Below are entries. Copy exactly the lines running from the line that holds "intros [? ?]%scan_prints_only_damaged." to the line that holds "(Hdir : listdir w !! dir_path = Some names)", with both ends included.

*** Opening AVAILABLE RECORDS ***

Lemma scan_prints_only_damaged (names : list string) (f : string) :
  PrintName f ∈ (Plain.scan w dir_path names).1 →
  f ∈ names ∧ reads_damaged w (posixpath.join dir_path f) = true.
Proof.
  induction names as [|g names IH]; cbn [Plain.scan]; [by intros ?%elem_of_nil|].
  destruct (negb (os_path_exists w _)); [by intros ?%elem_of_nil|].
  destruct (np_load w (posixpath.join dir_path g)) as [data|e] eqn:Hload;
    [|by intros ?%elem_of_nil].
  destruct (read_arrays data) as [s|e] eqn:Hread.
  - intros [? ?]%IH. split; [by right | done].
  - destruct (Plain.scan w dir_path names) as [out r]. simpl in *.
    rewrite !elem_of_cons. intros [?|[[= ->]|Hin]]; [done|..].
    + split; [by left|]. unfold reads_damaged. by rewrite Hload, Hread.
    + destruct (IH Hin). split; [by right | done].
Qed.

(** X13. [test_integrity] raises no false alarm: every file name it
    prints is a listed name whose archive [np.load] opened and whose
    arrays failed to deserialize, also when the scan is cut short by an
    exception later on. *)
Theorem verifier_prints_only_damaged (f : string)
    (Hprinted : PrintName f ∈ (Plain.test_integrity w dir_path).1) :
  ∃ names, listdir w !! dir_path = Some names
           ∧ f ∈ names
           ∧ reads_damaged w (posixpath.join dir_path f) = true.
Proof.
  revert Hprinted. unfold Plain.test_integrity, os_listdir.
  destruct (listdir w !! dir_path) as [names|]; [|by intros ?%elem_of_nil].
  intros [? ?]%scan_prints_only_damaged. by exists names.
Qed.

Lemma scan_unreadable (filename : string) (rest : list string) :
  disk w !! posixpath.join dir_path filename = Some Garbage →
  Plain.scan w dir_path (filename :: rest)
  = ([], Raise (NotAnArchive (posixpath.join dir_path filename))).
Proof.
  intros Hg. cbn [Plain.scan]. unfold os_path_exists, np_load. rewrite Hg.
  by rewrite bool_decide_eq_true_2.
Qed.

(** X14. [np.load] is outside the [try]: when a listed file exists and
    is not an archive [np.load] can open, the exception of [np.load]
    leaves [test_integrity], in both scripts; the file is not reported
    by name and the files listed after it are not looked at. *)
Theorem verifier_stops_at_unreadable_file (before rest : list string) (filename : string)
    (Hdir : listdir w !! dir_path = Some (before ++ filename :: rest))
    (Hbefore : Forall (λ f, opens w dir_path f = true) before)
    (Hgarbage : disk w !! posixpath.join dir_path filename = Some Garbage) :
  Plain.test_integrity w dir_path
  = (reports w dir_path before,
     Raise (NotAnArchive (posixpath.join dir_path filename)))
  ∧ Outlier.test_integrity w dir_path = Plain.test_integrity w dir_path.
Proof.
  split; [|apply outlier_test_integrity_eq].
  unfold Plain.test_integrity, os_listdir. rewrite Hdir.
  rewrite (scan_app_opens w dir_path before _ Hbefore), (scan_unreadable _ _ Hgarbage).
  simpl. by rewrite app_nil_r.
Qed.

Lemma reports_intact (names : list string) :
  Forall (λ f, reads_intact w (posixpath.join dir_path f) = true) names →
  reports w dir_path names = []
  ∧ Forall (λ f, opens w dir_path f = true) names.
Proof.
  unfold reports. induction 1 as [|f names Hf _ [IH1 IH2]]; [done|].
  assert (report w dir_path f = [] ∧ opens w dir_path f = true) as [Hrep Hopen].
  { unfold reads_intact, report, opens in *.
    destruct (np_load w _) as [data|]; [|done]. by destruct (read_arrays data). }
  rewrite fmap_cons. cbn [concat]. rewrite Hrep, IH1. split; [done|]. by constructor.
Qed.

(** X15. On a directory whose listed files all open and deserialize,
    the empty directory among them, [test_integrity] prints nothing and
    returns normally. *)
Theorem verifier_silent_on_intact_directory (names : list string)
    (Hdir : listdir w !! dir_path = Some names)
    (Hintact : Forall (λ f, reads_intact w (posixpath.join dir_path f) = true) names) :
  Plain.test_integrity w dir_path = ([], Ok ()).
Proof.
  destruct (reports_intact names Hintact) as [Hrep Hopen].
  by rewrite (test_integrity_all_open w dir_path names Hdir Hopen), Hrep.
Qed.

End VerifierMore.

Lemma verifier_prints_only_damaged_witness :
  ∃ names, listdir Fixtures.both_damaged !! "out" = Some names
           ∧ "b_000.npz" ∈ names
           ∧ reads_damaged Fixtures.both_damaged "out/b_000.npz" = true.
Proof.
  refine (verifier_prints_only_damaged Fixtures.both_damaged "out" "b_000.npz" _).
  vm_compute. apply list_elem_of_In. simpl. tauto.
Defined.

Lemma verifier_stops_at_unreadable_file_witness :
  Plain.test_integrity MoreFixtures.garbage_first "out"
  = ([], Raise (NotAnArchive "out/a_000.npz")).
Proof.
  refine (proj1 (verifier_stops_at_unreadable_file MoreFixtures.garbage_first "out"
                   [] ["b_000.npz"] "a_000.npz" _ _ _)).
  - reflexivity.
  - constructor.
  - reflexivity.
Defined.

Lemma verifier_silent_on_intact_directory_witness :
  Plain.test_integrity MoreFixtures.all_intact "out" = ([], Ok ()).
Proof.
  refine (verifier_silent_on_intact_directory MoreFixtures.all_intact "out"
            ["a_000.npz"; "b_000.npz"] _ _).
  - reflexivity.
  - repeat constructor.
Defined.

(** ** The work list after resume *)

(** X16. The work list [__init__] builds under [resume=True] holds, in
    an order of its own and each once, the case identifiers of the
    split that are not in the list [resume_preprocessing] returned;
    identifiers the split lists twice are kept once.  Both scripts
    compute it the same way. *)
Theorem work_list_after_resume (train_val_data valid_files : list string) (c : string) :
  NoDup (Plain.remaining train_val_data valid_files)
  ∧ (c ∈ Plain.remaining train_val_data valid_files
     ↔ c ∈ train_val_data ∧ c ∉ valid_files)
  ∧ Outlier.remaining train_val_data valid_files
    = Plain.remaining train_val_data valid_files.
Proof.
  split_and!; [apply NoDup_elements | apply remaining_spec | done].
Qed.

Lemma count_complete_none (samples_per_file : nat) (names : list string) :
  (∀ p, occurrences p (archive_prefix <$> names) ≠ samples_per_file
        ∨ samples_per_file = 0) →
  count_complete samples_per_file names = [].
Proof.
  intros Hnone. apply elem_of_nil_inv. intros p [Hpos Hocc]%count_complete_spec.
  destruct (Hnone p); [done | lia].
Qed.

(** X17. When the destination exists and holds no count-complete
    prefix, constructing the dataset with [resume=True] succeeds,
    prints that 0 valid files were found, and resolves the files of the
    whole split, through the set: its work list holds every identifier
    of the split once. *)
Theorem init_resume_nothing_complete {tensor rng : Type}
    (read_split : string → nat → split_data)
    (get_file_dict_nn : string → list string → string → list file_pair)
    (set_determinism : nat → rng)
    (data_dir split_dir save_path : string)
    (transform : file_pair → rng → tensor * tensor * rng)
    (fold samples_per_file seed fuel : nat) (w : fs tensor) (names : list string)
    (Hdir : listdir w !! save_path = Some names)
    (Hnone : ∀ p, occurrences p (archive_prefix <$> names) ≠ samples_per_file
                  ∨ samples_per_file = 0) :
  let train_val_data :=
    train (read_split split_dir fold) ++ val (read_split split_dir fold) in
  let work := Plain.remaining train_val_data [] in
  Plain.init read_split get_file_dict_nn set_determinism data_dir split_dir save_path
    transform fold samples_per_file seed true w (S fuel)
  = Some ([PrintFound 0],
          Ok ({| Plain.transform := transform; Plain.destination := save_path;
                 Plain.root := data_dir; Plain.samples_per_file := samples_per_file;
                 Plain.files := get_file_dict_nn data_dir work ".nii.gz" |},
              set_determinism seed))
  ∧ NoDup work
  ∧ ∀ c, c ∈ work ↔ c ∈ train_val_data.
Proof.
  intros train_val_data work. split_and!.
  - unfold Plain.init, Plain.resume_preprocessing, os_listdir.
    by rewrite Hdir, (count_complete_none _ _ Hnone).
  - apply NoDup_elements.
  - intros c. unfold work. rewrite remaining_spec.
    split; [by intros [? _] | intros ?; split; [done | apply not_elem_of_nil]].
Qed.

*** Closing AVAILABLE RECORDS ***

**TASK SOLUTION:**
  intros [? ?]%scan_prints_only_damaged. by exists names.
Qed.

Lemma scan_unreadable (filename : string) (rest : list string) :
  disk w !! posixpath.join dir_path filename = Some Garbage →
  Plain.scan w dir_path (filename :: rest)
  = ([], Raise (NotAnArchive (posixpath.join dir_path filename))).
Proof.
  intros Hg. cbn [Plain.scan]. unfold os_path_exists, np_load. rewrite Hg.
  by rewrite bool_decide_eq_true_2.
Qed.

(** X14. [np.load] is outside the [try]: when a listed file exists and
    is not an archive [np.load] can open, the exception of [np.load]
    leaves [test_integrity], in both scripts; the file is not reported
    by name and the files listed after it are not looked at. *)
Theorem verifier_stops_at_unreadable_file (before rest : list string) (filename : string)
    (Hdir : listdir w !! dir_path = Some (before ++ filename :: rest))
    (Hbefore : Forall (λ f, opens w dir_path f = true) before)
    (Hgarbage : disk w !! posixpath.join dir_path filename = Some Garbage) :
  Plain.test_integrity w dir_path
  = (reports w dir_path before,
     Raise (NotAnArchive (posixpath.join dir_path filename)))
  ∧ Outlier.test_integrity w dir_path = Plain.test_integrity w dir_path.
Proof.
  split; [|apply outlier_test_integrity_eq].
  unfold Plain.test_integrity, os_listdir. rewrite Hdir.
  rewrite (scan_app_opens w dir_path before _ Hbefore), (scan_unreadable _ _ Hgarbage).
  simpl. by rewrite app_nil_r.
Qed.

Lemma reports_intact (names : list string) :
  Forall (λ f, reads_intact w (posixpath.join dir_path f) = true) names →
  reports w dir_path names = []
  ∧ Forall (λ f, opens w dir_path f = true) names.
Proof.
  unfold reports. induction 1 as [|f names Hf _ [IH1 IH2]]; [done|].
  assert (report w dir_path f = [] ∧ opens w dir_path f = true) as [Hrep Hopen].
  { unfold reads_intact, report, opens in *.
    destruct (np_load w _) as [data|]; [|done]. by destruct (read_arrays data). }
  rewrite fmap_cons. cbn [concat]. rewrite Hrep, IH1. split; [done|]. by constructor.
Qed.

(** X15. On a directory whose listed files all open and deserialize,
    the empty directory among them, [test_integrity] prints nothing and
    returns normally. *)
Theorem verifier_silent_on_intact_directory (names : list string)
    (Hdir : listdir w !! dir_path = Some names)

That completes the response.